Data extract below:

(* ===== verification/RuleManager.v ===== *)
(** * Rules of a watched bucket (internal/broker/rule_kv_manager.go)

    A put replaces the rules of a key, a delete removes them; each time the
    processor gets the rules of all keys, and the cron jobs, the core
    subscriptions and the JetStream subscriptions follow.  The rules a manager
    keeps and those of the processor's set are the same objects, so the numbers
    the processor gives are read back. *)

From S2P Require Import Prelude GoStrings GoFloat GoTime Value Types Env Demo PathMatcher Pattern Processor Loader.
From S2P Require Import StreamResolver Net Watch HttpClient Publisher Site Subscription Responder Scheduler Broker.
Local Open Scope string_scope.

(** ** The rule set of the processor *)

Definition hasScheduleRules (rules : list Rule) : bool :=
  existsb (λ r, match tr_Schedule (r_Trigger r) with Some _ => true | None => false end) rules.
Definition is_core_rule (r : Rule) : bool :=
  match tr_NATS (r_Trigger r) with Some t => IsCore t | None => false end.
Definition hasCoreRules (rules : list Rule) : bool := existsb is_core_rule rules.

(** The subjects that need a JetStream subscription. *)
Definition collectNATSTriggerSubjects (rules : list Rule) : gset string :=
  foldr (λ r subjects, match tr_NATS (r_Trigger r) with
    | Some t => if IsCore t then subjects else {[ nt_Subject t ]} ∪ subjects
    | None => subjects end) ∅ rules.
(* ===== verification/Config.v ===== *)
(** * Configuration (config/config.go)

    The configuration and its defaults, the checks it passes before anything
    starts, and the order in which [Load] applies them.  What Viper makes of the
    file and of the environment is a parameter. *)

From S2P Require Import Prelude GoStrings GoTime Types Env Demo StreamResolver Net HttpClient Publisher Site Subscription Gateway Broker.
Local Open Scope string_scope.

(** ** Constants *)

Definition DefaultNATSURL : string := "nats://localhost:4222".
Definition DefaultReconnectWait : Z := 50 * Millisecond.
Definition DefaultFetchTimeout : Z := 5 * Second.
Definition DefaultAckWaitTimeout : Z := 30 * Second.
Definition DefaultPublishAckTimeout : Z := 5 * Second.
Definition DefaultRetryBaseDelay : Z := 50 * Millisecond.
Definition DefaultHTTPReadTimeout : Z := 30 * Second.
Definition DefaultHTTPWriteTimeout : Z := 30 * Second.
Definition DefaultHTTPIdleTimeout : Z := 120 * Second.
Definition DefaultHTTPShutdownGracePeriod : Z := 30 * Second.
Definition DefaultHTTPClientTimeout : Z := 30 * Second.
Definition DefaultHTTPIdleConnTimeout : Z := 90 * Second.
Definition DefaultMaxHeaderBytes : Z := Z.shiftl 1 20.
Definition DefaultWorkerCount : Z := 2.
Definition DefaultFetchBatchSize : Z := 1.
Definition DefaultMaxDeliver : Z := 3.
Definition DefaultMaxAckPending : Z := 1000.
Definition DefaultPublishMaxRetries : Z := 3.
Definition DefaultMaxIdleConns : Z := 100.
Definition DefaultMaxIdleConnsPerHost : Z := 10.
Definition DefaultForEachMaxIterations : Z := 100.
Definition ConfigInboundQueueSize : Z := 1000.
Definition MaxWorkerCount : Z := 1000.
Definition MaxFetchBatchSize : Z := 10000.
Definition MaxAckPending : Z := 100000.
Definition MaxForEachIterations : Z := 10000.
Definition MaxInboundQueueSize : Z := 100000.
Definition DefaultConsumerPrefix : string := "rule-router".
Definition DefaultPublishMode : string := "jetstream".
Definition DefaultDeliverPolicy : string := "new".
Definition DefaultReplayPolicy : string := "instant".
Definition DefaultLogLevel : string := "info".
Definition DefaultLogEncoding : string := "json".
Definition DefaultLogOutput : string := "stdout".
Definition DefaultMetricsAddress : string := ":2112".
Definition DefaultMetricsPath : string := "/metrics".
Definition DefaultMetricsUpdateInterval : string := "15s".
Definition DefaultHTTPServerAddress : string := ":8080".
Definition DefaultPublicKeyHeader : string := "Nats-Public-Key".
Definition DefaultSignatureHeader : string := "Nats-Signature".

(** ** The configuration *)

Record FeaturesConfig := MkFeatures { fe_Router : bool; fe_Gateway : bool; fe_Scheduler : bool }.
Record ForEachConfig := MkForEach { fc_MaxIterations : Z }.
Record HTTPServerConfig := MkHTTPServer {
  hs_Address : string; hs_ReadTimeout : Z; hs_WriteTimeout : Z; hs_IdleTimeout : Z; hs_MaxHeaderBytes : Z;
  hs_ShutdownGracePeriod : Z; hs_InboundWorkerCount : Z; hs_InboundQueueSize : Z;
}.
Record HTTPClientConfig := MkHTTPClient {
  hc_Timeout : Z; hc_MaxIdleConns : Z; hc_MaxIdleConnsPerHost : Z; hc_IdleConnTimeout : Z; hc_InsecureSkipVerify : bool;
}.
Record TLSConfig := MkTLS {
  tl_Enable : bool; tl_CertFile : string; tl_KeyFile : string; tl_CAFile : string; tl_Insecure : bool;
}.
Record ConsumerConfig := MkConsumer {
  co_ConsumerPrefix : string; co_WorkerCount : Z; co_FetchBatchSize : Z; co_FetchTimeout : Z; co_MaxAckPending : Z;
  co_AckWaitTimeout : Z; co_MaxDeliver : Z; co_DeliverPolicy : string; co_ReplayPolicy : string;
}.
Record ConnectionConfig := MkConnection { cn_MaxReconnects : Z; cn_ReconnectWait : Z }.
Record NATSConfig := MkNATS {
  na_URLs : list string; na_Username : string; na_Password : string; na_Token : string;
  na_NKeySeedFile : string; na_CredsFile : string; na_TLS : TLSConfig;
  na_Consumers : ConsumerConfig; na_Connection : ConnectionConfig; na_Publish : PublishConfig;
}.
Record LogConfig := MkLog { lo_Level : string; lo_Encoding : string; lo_OutputPath : string }.
Record MetricsConfig := MkMetrics { me_Enabled : bool; me_Address : string; me_Path : string; me_UpdateInterval : string }.
Record KVBucketConfig := MkBucket { kb_Name : string; kb_KeyFilter : string }.
Record KVRulesConfig := MkKVRules { kr_Enabled : bool; kr_Bucket : string; kr_AutoProvision : bool }.
Record KVConfig := MkKV {
  kv_Enabled : bool; kv_Buckets : list KVBucketConfig; kv_Rules : KVRulesConfig; kv_LocalCache : bool;
}.
Record VerificationConfig := MkVerification { ve_Enabled : bool; ve_PublicKeyHeader : string; ve_SignatureHeader : string }.
Record Config := MkConfig {
  cf_Features : FeaturesConfig; cf_NATS : NATSConfig; cf_Server : HTTPServerConfig; cf_Client : HTTPClientConfig;
  cf_Logging : LogConfig; cf_Metrics : MetricsConfig; cf_KV : KVConfig; cf_Security : VerificationConfig;
  cf_ForEach : ForEachConfig;
}.
(** Every event keeps the invariant. *)
Lemma arrives_ok r p : pl_handlers p = true → pool_ok s p →
  let g := pl_gateway p in let g' := (webhookHandler s r g).2 in
  pool_ok s (MkPool g' (pl_workers p) true (pl_stage p) (pl_accepted p ++ drop (length (gw_queue g)) (gw_queue g')) (pl_taken p) (pl_processed p)).
Proof.
  intros Hh [Ha Ht Hw Hq Hc He Hd Hs Hf] g g'. destruct (request_queue s r g) as (added & Hqueue & Hcl & Hnone & _ & Hsize). fold g' in Hqueue, Hcl, Hsize.
  destruct (submits_ok _ _ _ (webhookHandler_submits r g) Hs Hf) as [Hs' Hf']. fold g' in Hs', Hf'.
  split; cbn [pl_accepted pl_taken pl_processed pl_gateway pl_workers pl_stage]; try done.
  - rewrite Hqueue, drop_app_length, Ha. by rewrite app_assoc.
  - auto.
  - by rewrite Hcl.
  - intros Hin. destruct (He Hin) as [Hcg Hqg]. rewrite Hcl, Hqueue, Hnone by done. by rewrite app_nil_r.
Qed.

Lemma takes_ok i job rest p : pl_workers p !! i = Some Waiting → gw_queue (pl_gateway p) = job :: rest → pool_ok s p →
  let g := pl_gateway p in
  pool_ok s (MkPool (MkGateway (gw_site g) rest (gw_closed g)) (<[i := Holding job]> (pl_workers p)) (pl_handlers p) (pl_stage p)
    (pl_accepted p) (pl_taken p ++ [job]) (pl_processed p)).
Proof.
  intros Hi Hj [Ha Ht Hw Hq Hc He Hd Hs Hf] g. destruct (insert_split _ i (Holding job) Waiting Hi) as (ws & Hold & Hnew).
  split; cbn [pl_accepted pl_taken pl_processed pl_gateway pl_workers pl_stage gw_queue gw_closed gw_site]; try done.
  - rewrite Ha, Hj. by rewrite <- app_assoc.
  - rewrite Ht, Hnew, Hold. cbn. by rewrite <- !app_assoc, <- Permutation_cons_append.
  - by rewrite length_insert.
  - rewrite Hj in Hq. cbn [length] in Hq. lia.
  - rewrite Hnew. intros [?|Hin]%elem_of_cons; [done|]. destruct He as [_ ?]; [|congruence]. rewrite Hold. by right.
  - intros dropped Hst. specialize (Hd dropped Hst). rewrite forallb_forall in Hd. apply list_elem_of_lookup_2, list_elem_of_In, Hd in Hi. done.
Qed.

Lemma processes_ok i job p : pl_workers p !! i = Some (Holding job) → pool_ok s p →
  pool_ok s (MkPool (on_site (processWebhookWithRecovery s context_Background job) (pl_gateway p)).2 (<[i := Waiting]> (pl_workers p))
    (pl_handlers p) (pl_stage p) (pl_accepted p) (pl_taken p) (pl_processed p ++ [job])).
Proof.
  intros Hi [Ha Ht Hw Hq Hc He Hd Hs Hf]. destruct (insert_split _ i Waiting (Holding job) Hi) as (ws & Hold & Hnew).
  destruct (on_site_queue (processWebhookWithRecovery s context_Background job) (pl_gateway p)) as [Eq Ec].
  destruct (submits_ok _ _ _ (processWebhook_submits context_Background job (gw_site (pl_gateway p))) Hs Hf) as [Hs' Hf'].
  split; cbn [pl_accepted pl_taken pl_processed pl_gateway pl_workers pl_stage]; rewrite ?Eq, ?Ec; try done.
  - rewrite Ht, Hnew, Hold. cbn. by rewrite <- app_assoc.
  - by rewrite length_insert.
  - rewrite Hnew. intros [?|Hin]%elem_of_cons; [done|]. apply He. rewrite Hold. by right.
  - intros dropped Hst. specialize (Hd dropped Hst). rewrite forallb_forall in Hd. apply list_elem_of_lookup_2, list_elem_of_In, Hd in Hi. done.
  - unfold on_site, processWebhookWithRecovery. by destruct (processWebhook _ _ _ _).
  - unfold on_site, processWebhookWithRecovery. by destruct (processWebhook _ _ _ _).
Qed.

Lemma exits_ok i p : pl_workers p !! i = Some Waiting → gw_queue (pl_gateway p) = [] → gw_closed (pl_gateway p) = true →
  pool_ok s p → pool_ok s (with_worker i Exited p).
Proof.
  intros Hi Hempty Hclosed [Ha Ht Hw Hq Hc He Hd Hs Hf]. destruct (insert_split _ i Exited Waiting Hi) as (ws & Hold & Hnew).
  split; cbn [with_worker pl_accepted pl_taken pl_processed pl_gateway pl_workers pl_stage]; try done.
  - by rewrite Ht, Hnew, Hold.
  - by rewrite length_insert.
  - intros dropped Hst. specialize (Hd dropped Hst). rewrite forallb_forall in Hd. apply list_elem_of_lookup_2, list_elem_of_In, Hd in Hi. done.
Qed.

(** What changes the engine, the network and the time only. *)
Lemma elsewhere_ok g p : gw_queue g = gw_queue (pl_gateway p) → gw_closed g = gw_closed (pl_gateway p) →
  (let c := si_coalescer (gw_site g) in co_stopped c = has_stopped (pl_stage p) ∧ (has_stopped (pl_stage p) = true → co_pending c = ∅)) →
  pool_ok s p → pool_ok s (with_gateway g p).
Proof.
  intros Eq Ec [Hs' Hf'] [Ha Ht Hw Hq Hc He Hd Hs Hf].
  split; cbn [with_gateway pl_accepted pl_taken pl_processed pl_gateway pl_workers pl_stage]; rewrite ?Eq, ?Ec; done.
Qed.

Lemma on_net_coalescer {A} (m : NM A) site : si_coalescer (on_net m site).2 = si_coalescer site.
Proof. unfold on_net. by destruct (m (si_net site)). Qed.

Lemma fire_window_site key site :
  si_coalescer (fire_window s key site).2 = (Coalescer.fire (si_coalescer site) key).2.
Proof. unfold fire_window. destruct (Coalescer.fire _ _) as [b c]. apply on_net_coalescer. Qed.

Lemma flush_batches_site ctx site :
  si_coalescer (flush_batches s ctx site).2 = (Coalescer.Stop (si_coalescer site)).2.
Proof. unfold flush_batches. destruct (Coalescer.Stop _) as [bs c]. apply on_net_coalescer. Qed.

Lemma finish_ok ctx drained p : pl_stage p = Draining ctx → (drained = true → forallb exited (pl_workers p) = true) →
  pool_ok s p → pool_ok s (finish_stop s ctx drained p).
Proof.
  intros Hst Hall [Ha Ht Hw Hq Hc He Hd Hs Hf]. unfold finish_stop.
  destruct (on_site_queue (flush_batches s ctx) (pl_gateway p)) as [Eq Ec].
  pose proof (flush_batches_site ctx (gw_site (pl_gateway p))) as Hco. rewrite Hst in *. cbn [queue_closed has_stopped] in *.
  unfold on_site in *. destruct (flush_batches _ _ _) as [dropped site]. cbn [fst snd gw_site] in *.
  unfold Coalescer.Stop in Hco. rewrite Hs in Hco. cbn [snd] in Hco.
  split; cbn [with_stage with_gateway pl_accepted pl_taken pl_processed pl_gateway pl_workers pl_stage gw_site gw_queue gw_closed queue_closed has_stopped]; try done.
  - intros d [= -> _]. auto.
  - by rewrite Hco.
  - by rewrite Hco.
Qed.

Lemma server_step_ok e p p' : server_step s grace e p = Some p' → pool_ok s p → pool_ok s p'.
Proof.
  intros Hstep Hok. pose proof Hok as [Ha Ht Hw Hq Hc He Hd Hs Hf]. destruct e as [r|i|i|i| |in_time| | |key|set|w]; cbn [server_step] in Hstep.
  - destruct (pl_handlers p) eqn:Hh; [|done]. injection Hstep as <-. by apply arrives_ok.
  - destruct (pl_workers p !! i) as [[| |]|] eqn:Hi; try done. destruct (gw_queue (pl_gateway p)) as [|job rest] eqn:Ej; [done|].
    injection Hstep as <-. by apply takes_ok.
  - destruct (pl_workers p !! i) as [[|job|]|] eqn:Hi; try done. injection Hstep as <-. by apply processes_ok.
  - destruct (pl_workers p !! i) as [[| |]|] eqn:Hi; try done. destruct (gw_queue (pl_gateway p)) as [|] eqn:Ej; [|done].
    destruct (gw_closed (pl_gateway p)) eqn:Ec; [|done]. injection Hstep as <-. by apply exits_ok.
  - destruct (pl_stage p) eqn:Hst; try done. injection Hstep as <-.
    split; cbn [with_stage pl_accepted pl_taken pl_processed pl_gateway pl_workers pl_stage]; done.
  - destruct (pl_stage p) eqn:Hst; try done. injection Hstep as <-.
    split; cbn [pl_accepted pl_taken pl_processed pl_gateway pl_workers pl_stage close_queue gw_queue gw_closed gw_site]; try done.
    intros Hin. by destruct (He Hin).
  - destruct (pl_stage p) eqn:Hst; try done. destruct (forallb exited (pl_workers p)) eqn:Hall; [|done]. injection Hstep as <-. by apply (finish_ok ctx).
  - destruct (pl_stage p) eqn:Hst; try done. destruct (ctx_Done _ _); [|done]. injection Hstep as <-. by apply (finish_ok ctx).
  - injection Hstep as <-. destruct (on_site_queue (fire_window s key) (pl_gateway p)) as [Eq Ec]. apply elsewhere_ok; [done|done| |done].
    unfold on_site. pose proof (fire_window_site key (gw_site (pl_gateway p))) as Hco. destruct (fire_window _ _ _) as [[] site]. cbn [snd gw_site] in *.
    rewrite Hco. by apply fire_ok.
  - injection Hstep as <-. destruct (swap_queue set (pl_gateway p)) as [Eq Ec]. apply elsewhere_ok; [done|done| |done].
    unfold swap_rules. by destruct (si_engine _).
  - injection Hstep as <-. by apply elsewhere_ok.
Qed.

Lemma server_run_ok es p p' : server_run s grace es p = Some p' → pool_ok s p → pool_ok s p'.
Proof.
  revert p. induction es as [|e es IH]; intros p; cbn [server_run]; [by intros [= <-]|].
  destruct (server_step s grace e p) as [p1|] eqn:E; [|done]. intros Hr Hok. apply (IH p1 Hr). by eapply server_step_ok.
Qed.

(** A worker's event does one unit of the work and changes nothing else of the
    shutdown. *)
Lemma insert_weight (ws : list worker_state) i x y : ws !! i = Some y →
  (sum_list_with weight (<[i := x]> ws) + weight y = sum_list_with weight ws + weight x)%nat.
Proof. intros Hi. destruct (insert_split ws i x y Hi) as (rest & Hold & Hnew). rewrite Hnew, Hold. cbn [sum_list_with]. lia. Qed.

Lemma worker_step e p p' : worker_event e = true → server_step s grace e p = Some p' →
  S (work p') = work p ∧ pl_stage p' = pl_stage p ∧ pl_accepted p' = pl_accepted p ∧ gw_closed (pl_gateway p') = gw_closed (pl_gateway p).
Proof.
  destruct e as [r|i|i|i| |in_time| | |key|set|w]; try done; intros _; cbn [server_step]; unfold work.
  - destruct (pl_workers p !! i) as [[| |]|] eqn:Hi; try done. destruct (gw_queue (pl_gateway p)) as [|job rest] eqn:Ej; [done|].
    intros [= <-]. pose proof (insert_weight _ i (Holding job) _ Hi). cbn [pl_gateway pl_workers pl_stage pl_accepted gw_queue gw_closed length weight] in *.
    split_and!; try done. lia.
  - destruct (pl_workers p !! i) as [[|job|]|] eqn:Hi; try done. intros [= <-].
    destruct (on_site_queue (processWebhookWithRecovery s context_Background job) (pl_gateway p)) as [Eq Ec].
    pose proof (insert_weight _ i Waiting _ Hi). cbn [pl_gateway pl_workers pl_stage pl_accepted weight] in *. rewrite Eq. split_and!; try done. lia.
  - destruct (pl_workers p !! i) as [[| |]|] eqn:Hi; try done. destruct (gw_queue (pl_gateway p)) as [|] eqn:Ej; [|done].
    destruct (gw_closed (pl_gateway p)) eqn:Ec; [|done]. intros [= <-]. pose proof (insert_weight _ i Exited _ Hi).
    cbn [with_worker pl_gateway pl_workers pl_stage pl_accepted weight] in *. rewrite Ej. split_and!; try done. lia.
Qed.

Lemma worker_run_bounded es p p' : Forall (λ e, worker_event e = true) es → server_run s grace es p = Some p' →
  (length es + work p' = work p)%nat ∧ pl_stage p' = pl_stage p ∧ pl_accepted p' = pl_accepted p.
Proof.
  intros Hall. revert p. induction Hall as [|e es He _ IH]; intros p; cbn [server_run]; [by intros [= <-]|].
  destruct (server_step s grace e p) as [p1|] eqn:E; [|done]. intros Hr. destruct (worker_step e p p1 He E) as (Hw & Hst & Ha & _).
  destruct (IH p1 Hr) as (Hl & -> & ->). cbn [length]. split_and!; [lia|done..].
Qed.

(** While the queue is closed some worker can go on, or all have returned. *)
Lemma worker_progress p : (0 < is_workers s)%Z → gw_closed (pl_gateway p) = true → pool_ok s p →
  forallb exited (pl_workers p) = true ∧ work p = 0%nat ∨ ∃ e p', worker_event e = true ∧ server_step s grace e p = Some p'.
Proof.
  intros Hpos Hcl [Ha Ht Hw Hq Hc He Hd Hs Hf]. destruct (forallb exited (pl_workers p)) eqn:Hall.
  - left. split; [done|]. assert (Exited ∈ pl_workers p) as Hin.
    { destruct (pl_workers p) as [|[| |] ws]; cbn in *; try done; [lia|by left]. }
    unfold work. destruct (He Hin) as [_ ->]. rewrite forallb_forall in Hall. cbn [length].
    assert (∀ w, w ∈ pl_workers p → w = Exited) as Hex by (intros [| |] Hx%list_elem_of_In; apply Hall in Hx; done).
    clear -Hex. induction (pl_workers p) as [|w ws IH]; [done|]. cbn. rewrite (Hex w) by (by left). apply IH. intros w' ?. apply Hex. by right.
  - right. assert (∃ w, w ∈ pl_workers p ∧ exited w = false) as (w & [i Hi]%list_elem_of_lookup & Hw').
    { clear -Hall. induction (pl_workers p) as [|w ws IH]; [done|]. cbn in Hall. destruct (exited w) eqn:E; [|by exists w; split; [left|]].
      destruct (IH Hall) as (w' & ? & ?). exists w'. split; [by right|done]. }
    destruct w as [|job|]; [|by exists (Processes i); eexists; split; [|cbn; by rewrite Hi]|done].
    destruct (gw_queue (pl_gateway p)) as [|job rest] eqn:Ej; [exists (Exits i)|exists (Takes i)]; eexists; (split; [done|]); cbn; rewrite Hi, Ej, ?Hcl; done.
Qed.

Lemma workers_drain n p : (0 < is_workers s)%Z → gw_closed (pl_gateway p) = true → pool_ok s p → work p = n →
  ∃ es p', Forall (λ e, worker_event e = true) es ∧ server_run s grace es p = Some p' ∧ forallb exited (pl_workers p') = true.
Proof.
  intros Hpos. revert p. induction n as [|n IH]; intros p Hcl Hok Hn.
  all: destruct (worker_progress p Hpos Hcl Hok) as [[Hex _]|(e & p1 & He & E)]; [by exists [], p|].
  all: destruct (worker_step e p p1 He E) as (Hw & _ & _ & Hc1).
  { lia. }
  destruct (IH p1) as (es & p' & Hall & Hr & Hex); [by rewrite Hc1|by eapply server_step_ok|lia|].
  exists (e :: es), p'. split_and!; [by constructor|cbn; by rewrite E|done].
Qed.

End of Data extract.

Work to be completed = Which lines of the records above contain the word "Millisecond"? Copy each of them.

Finished exercise =
Definition DefaultReconnectWait : Z := 50 * Millisecond.
Definition DefaultRetryBaseDelay : Z := 50 * Millisecond.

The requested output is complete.